(Stored data)

━━━━━━━━━━

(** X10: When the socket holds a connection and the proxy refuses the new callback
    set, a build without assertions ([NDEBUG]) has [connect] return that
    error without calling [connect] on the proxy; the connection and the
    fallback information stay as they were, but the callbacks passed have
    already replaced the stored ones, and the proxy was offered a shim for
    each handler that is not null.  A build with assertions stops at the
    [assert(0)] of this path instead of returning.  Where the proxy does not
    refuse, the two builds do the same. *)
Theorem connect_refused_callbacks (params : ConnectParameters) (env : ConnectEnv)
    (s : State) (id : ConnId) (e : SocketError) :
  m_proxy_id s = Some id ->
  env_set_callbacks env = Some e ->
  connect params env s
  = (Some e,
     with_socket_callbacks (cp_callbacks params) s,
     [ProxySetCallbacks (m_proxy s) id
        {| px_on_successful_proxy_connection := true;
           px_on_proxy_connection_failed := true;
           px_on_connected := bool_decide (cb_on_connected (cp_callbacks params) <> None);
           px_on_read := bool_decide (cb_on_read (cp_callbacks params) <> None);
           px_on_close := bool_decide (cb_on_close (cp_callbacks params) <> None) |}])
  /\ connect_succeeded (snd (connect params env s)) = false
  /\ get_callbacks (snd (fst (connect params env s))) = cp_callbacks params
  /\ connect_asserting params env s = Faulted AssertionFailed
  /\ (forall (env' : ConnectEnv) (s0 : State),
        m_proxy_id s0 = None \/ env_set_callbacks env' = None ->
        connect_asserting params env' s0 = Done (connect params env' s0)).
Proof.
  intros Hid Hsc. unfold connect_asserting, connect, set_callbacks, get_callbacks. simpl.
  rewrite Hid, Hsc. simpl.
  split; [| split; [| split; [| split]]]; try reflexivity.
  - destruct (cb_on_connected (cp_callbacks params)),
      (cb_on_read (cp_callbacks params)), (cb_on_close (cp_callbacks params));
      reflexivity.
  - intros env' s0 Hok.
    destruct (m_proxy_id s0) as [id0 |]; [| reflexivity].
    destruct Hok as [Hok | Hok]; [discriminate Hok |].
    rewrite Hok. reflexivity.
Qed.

━━━━━━━━━━

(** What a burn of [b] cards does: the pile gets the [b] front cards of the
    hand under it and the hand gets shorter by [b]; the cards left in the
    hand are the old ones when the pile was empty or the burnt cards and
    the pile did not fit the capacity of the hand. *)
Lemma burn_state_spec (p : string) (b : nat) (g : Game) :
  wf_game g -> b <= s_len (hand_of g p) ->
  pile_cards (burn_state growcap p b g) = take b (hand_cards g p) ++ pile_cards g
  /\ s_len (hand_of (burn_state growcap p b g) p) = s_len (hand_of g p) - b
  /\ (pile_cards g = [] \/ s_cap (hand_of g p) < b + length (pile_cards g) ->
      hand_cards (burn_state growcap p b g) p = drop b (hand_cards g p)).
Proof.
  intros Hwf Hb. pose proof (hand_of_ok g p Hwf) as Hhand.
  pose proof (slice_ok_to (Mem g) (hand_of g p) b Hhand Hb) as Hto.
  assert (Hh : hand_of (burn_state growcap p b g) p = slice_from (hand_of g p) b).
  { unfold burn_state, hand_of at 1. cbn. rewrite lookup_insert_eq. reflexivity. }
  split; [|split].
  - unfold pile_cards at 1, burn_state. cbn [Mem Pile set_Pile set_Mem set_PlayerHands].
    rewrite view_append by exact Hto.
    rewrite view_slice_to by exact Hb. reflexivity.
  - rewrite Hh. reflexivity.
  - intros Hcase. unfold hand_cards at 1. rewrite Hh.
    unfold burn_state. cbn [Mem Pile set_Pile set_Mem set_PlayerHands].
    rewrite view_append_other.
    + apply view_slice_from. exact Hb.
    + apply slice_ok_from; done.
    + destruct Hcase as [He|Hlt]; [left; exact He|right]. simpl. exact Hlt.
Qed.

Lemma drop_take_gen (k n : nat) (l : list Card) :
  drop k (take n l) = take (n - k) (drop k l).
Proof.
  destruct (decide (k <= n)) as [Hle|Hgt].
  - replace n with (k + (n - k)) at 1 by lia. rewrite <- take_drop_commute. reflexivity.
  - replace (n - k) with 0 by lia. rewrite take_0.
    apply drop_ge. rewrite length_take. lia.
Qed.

━━━━━━━━━━

PROBLEM STATEMENT => Using the data above, tally each line that has the string "params" and report only the sum.

FINISHED TASK => 12